# Source material:

=== Section Start ===

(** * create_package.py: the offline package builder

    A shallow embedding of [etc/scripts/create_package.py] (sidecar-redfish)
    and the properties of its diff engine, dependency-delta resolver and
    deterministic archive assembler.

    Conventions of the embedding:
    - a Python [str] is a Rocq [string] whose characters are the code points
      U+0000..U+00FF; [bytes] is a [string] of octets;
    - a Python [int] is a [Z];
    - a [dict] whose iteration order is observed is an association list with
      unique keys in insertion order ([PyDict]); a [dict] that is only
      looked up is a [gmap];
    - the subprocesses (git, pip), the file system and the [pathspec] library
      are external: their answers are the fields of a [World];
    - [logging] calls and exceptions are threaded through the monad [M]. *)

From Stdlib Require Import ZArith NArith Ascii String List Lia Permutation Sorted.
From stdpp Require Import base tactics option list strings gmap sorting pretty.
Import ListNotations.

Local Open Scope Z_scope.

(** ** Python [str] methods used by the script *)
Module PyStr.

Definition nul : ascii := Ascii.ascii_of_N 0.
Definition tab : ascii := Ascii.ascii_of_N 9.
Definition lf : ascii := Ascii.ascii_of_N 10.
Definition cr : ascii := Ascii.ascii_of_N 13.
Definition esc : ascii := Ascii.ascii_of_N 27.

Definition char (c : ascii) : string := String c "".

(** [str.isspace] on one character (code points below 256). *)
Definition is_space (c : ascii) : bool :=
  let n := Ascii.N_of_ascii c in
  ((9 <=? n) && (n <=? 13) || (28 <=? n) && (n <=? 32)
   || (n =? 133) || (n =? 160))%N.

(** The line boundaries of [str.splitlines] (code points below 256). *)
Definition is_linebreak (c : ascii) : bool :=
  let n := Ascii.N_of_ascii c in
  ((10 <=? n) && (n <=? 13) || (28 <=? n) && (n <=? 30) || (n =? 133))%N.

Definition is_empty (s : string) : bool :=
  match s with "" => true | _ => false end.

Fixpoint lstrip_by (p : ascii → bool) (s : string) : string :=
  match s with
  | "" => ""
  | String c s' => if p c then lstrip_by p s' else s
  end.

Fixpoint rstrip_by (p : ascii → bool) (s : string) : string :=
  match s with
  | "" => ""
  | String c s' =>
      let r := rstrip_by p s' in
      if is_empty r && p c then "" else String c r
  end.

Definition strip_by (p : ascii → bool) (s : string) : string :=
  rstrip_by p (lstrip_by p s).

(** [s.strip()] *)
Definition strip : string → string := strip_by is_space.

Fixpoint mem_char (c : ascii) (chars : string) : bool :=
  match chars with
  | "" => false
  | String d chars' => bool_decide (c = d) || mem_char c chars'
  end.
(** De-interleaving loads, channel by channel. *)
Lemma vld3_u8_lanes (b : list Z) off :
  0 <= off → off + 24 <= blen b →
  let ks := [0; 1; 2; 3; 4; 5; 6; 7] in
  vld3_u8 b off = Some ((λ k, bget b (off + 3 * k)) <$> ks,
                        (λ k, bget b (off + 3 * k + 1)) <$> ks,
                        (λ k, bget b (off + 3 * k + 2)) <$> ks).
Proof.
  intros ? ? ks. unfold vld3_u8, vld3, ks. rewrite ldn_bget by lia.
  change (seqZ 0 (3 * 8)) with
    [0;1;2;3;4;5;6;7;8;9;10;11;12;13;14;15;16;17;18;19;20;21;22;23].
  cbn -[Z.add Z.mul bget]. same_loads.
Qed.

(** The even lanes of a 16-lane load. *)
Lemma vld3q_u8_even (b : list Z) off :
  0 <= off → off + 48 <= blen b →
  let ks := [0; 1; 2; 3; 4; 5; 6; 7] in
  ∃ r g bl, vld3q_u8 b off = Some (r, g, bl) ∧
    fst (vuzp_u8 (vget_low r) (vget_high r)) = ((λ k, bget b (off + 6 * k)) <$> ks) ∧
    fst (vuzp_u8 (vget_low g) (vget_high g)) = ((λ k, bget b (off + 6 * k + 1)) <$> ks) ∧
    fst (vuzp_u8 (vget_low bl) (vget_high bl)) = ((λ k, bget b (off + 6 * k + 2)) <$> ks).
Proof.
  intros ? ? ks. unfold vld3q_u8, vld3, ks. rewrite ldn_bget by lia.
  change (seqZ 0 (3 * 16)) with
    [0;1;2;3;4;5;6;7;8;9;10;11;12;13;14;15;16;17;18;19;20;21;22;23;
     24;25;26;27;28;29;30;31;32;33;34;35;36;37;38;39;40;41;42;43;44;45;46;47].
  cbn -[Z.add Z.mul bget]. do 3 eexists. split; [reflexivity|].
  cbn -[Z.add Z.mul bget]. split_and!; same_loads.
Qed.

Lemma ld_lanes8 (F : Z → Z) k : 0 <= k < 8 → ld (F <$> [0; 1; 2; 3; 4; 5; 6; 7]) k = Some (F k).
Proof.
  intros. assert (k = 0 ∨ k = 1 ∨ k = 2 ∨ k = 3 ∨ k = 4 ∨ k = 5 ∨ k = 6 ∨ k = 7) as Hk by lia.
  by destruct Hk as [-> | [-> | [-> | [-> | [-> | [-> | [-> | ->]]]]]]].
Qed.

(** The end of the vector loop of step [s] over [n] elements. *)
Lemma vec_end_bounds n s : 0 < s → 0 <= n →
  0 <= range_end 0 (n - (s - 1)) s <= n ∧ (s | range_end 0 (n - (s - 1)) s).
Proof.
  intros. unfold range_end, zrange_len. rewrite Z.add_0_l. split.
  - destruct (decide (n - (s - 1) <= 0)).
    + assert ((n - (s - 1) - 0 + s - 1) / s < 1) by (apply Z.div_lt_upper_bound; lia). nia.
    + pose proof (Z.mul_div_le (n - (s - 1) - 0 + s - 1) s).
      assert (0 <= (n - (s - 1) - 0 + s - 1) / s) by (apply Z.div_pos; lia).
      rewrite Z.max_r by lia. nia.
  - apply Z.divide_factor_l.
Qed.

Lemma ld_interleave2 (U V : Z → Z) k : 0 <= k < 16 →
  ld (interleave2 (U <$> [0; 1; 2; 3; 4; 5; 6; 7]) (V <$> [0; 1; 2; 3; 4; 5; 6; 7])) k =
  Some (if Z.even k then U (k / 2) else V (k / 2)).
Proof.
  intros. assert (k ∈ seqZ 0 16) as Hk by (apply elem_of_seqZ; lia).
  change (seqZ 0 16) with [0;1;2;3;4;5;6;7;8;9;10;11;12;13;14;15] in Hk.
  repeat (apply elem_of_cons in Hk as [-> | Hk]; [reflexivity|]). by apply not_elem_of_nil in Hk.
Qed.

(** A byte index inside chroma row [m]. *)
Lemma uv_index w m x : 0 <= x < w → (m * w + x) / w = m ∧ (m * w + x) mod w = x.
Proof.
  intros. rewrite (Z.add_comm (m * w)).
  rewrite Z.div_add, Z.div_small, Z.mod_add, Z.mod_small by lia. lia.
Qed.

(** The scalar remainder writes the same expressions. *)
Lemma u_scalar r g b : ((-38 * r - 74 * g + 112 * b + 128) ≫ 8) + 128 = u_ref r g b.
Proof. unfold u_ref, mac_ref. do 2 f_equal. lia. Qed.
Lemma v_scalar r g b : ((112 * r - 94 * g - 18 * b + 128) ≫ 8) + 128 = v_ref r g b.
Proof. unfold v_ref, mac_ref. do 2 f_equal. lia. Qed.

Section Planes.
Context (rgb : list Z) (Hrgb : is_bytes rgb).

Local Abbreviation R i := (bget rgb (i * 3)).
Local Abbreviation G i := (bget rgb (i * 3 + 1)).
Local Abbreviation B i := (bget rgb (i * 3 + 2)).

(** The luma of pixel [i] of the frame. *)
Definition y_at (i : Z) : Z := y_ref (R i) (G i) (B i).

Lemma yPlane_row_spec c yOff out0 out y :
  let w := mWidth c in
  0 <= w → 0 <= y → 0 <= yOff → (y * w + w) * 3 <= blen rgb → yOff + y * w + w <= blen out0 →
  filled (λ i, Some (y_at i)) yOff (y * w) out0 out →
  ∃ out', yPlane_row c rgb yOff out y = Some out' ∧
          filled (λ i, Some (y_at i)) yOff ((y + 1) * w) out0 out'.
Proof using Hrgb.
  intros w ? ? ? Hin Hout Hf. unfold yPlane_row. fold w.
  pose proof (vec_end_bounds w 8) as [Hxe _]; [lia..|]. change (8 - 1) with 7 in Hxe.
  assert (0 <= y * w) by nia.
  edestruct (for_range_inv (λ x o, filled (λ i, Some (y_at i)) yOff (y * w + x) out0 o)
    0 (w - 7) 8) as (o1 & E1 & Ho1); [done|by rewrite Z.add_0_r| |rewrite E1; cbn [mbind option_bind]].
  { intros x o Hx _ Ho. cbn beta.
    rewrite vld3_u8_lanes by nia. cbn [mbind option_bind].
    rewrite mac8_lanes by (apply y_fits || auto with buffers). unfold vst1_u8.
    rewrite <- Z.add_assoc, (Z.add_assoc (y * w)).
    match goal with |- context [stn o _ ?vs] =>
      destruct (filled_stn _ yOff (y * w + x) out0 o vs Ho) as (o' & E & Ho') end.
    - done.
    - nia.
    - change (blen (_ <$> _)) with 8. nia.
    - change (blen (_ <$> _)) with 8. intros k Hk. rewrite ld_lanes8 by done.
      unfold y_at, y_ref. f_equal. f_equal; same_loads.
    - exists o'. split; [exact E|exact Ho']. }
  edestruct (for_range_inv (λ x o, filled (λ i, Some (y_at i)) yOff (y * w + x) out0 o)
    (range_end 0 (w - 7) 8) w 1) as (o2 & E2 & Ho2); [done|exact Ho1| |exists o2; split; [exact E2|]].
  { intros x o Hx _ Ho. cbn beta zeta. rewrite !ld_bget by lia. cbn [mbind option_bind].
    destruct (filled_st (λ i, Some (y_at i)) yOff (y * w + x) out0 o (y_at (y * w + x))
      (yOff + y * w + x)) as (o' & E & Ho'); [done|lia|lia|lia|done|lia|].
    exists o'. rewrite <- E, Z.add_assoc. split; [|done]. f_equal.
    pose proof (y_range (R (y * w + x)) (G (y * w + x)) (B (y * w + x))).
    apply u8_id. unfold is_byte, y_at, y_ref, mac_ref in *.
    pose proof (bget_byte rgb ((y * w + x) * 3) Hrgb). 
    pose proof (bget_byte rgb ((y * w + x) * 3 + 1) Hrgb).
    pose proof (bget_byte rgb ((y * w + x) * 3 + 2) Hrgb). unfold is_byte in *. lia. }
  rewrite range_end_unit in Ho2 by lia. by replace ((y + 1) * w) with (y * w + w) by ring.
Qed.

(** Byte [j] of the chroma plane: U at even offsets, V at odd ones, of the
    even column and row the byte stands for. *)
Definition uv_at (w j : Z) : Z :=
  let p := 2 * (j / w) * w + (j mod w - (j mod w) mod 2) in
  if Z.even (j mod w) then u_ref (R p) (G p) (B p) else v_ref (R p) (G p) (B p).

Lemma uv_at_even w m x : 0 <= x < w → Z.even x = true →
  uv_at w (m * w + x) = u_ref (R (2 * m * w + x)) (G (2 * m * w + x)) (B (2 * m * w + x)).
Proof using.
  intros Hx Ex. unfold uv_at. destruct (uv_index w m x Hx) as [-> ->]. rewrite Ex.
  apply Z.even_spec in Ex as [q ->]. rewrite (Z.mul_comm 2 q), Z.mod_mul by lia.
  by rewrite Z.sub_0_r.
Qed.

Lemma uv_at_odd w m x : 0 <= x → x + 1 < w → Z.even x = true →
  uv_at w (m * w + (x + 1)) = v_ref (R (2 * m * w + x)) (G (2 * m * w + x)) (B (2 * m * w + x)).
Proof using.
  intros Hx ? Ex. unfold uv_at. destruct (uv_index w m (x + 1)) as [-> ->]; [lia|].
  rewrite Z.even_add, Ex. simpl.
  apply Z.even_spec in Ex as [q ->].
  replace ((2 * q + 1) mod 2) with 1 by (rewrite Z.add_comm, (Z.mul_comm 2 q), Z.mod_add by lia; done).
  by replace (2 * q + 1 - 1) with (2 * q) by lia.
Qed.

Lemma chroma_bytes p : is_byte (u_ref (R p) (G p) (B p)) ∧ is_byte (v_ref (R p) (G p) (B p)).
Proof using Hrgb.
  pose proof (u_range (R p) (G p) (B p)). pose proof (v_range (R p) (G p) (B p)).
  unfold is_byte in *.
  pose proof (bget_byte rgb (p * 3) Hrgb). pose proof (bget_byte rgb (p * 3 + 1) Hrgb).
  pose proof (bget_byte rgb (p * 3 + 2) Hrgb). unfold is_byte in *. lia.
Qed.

=== Section End ===

When the line containing "if Z.even (j" is reached, return it and every later line through the end of the listing above, unaltered and alone.

# Response:
  if Z.even (j mod w) then u_ref (R p) (G p) (B p) else v_ref (R p) (G p) (B p).

Lemma uv_at_even w m x : 0 <= x < w → Z.even x = true →
  uv_at w (m * w + x) = u_ref (R (2 * m * w + x)) (G (2 * m * w + x)) (B (2 * m * w + x)).
Proof using.
  intros Hx Ex. unfold uv_at. destruct (uv_index w m x Hx) as [-> ->]. rewrite Ex.
  apply Z.even_spec in Ex as [q ->]. rewrite (Z.mul_comm 2 q), Z.mod_mul by lia.
  by rewrite Z.sub_0_r.
Qed.

Lemma uv_at_odd w m x : 0 <= x → x + 1 < w → Z.even x = true →
  uv_at w (m * w + (x + 1)) = v_ref (R (2 * m * w + x)) (G (2 * m * w + x)) (B (2 * m * w + x)).
Proof using.
  intros Hx ? Ex. unfold uv_at. destruct (uv_index w m (x + 1)) as [-> ->]; [lia|].
  rewrite Z.even_add, Ex. simpl.
  apply Z.even_spec in Ex as [q ->].
  replace ((2 * q + 1) mod 2) with 1 by (rewrite Z.add_comm, (Z.mul_comm 2 q), Z.mod_add by lia; done).
  by replace (2 * q + 1 - 1) with (2 * q) by lia.
Qed.

Lemma chroma_bytes p : is_byte (u_ref (R p) (G p) (B p)) ∧ is_byte (v_ref (R p) (G p) (B p)).
Proof using Hrgb.
  pose proof (u_range (R p) (G p) (B p)). pose proof (v_range (R p) (G p) (B p)).
  unfold is_byte in *.
  pose proof (bget_byte rgb (p * 3) Hrgb). pose proof (bget_byte rgb (p * 3 + 1) Hrgb).
  pose proof (bget_byte rgb (p * 3 + 2) Hrgb). unfold is_byte in *. lia.
Qed.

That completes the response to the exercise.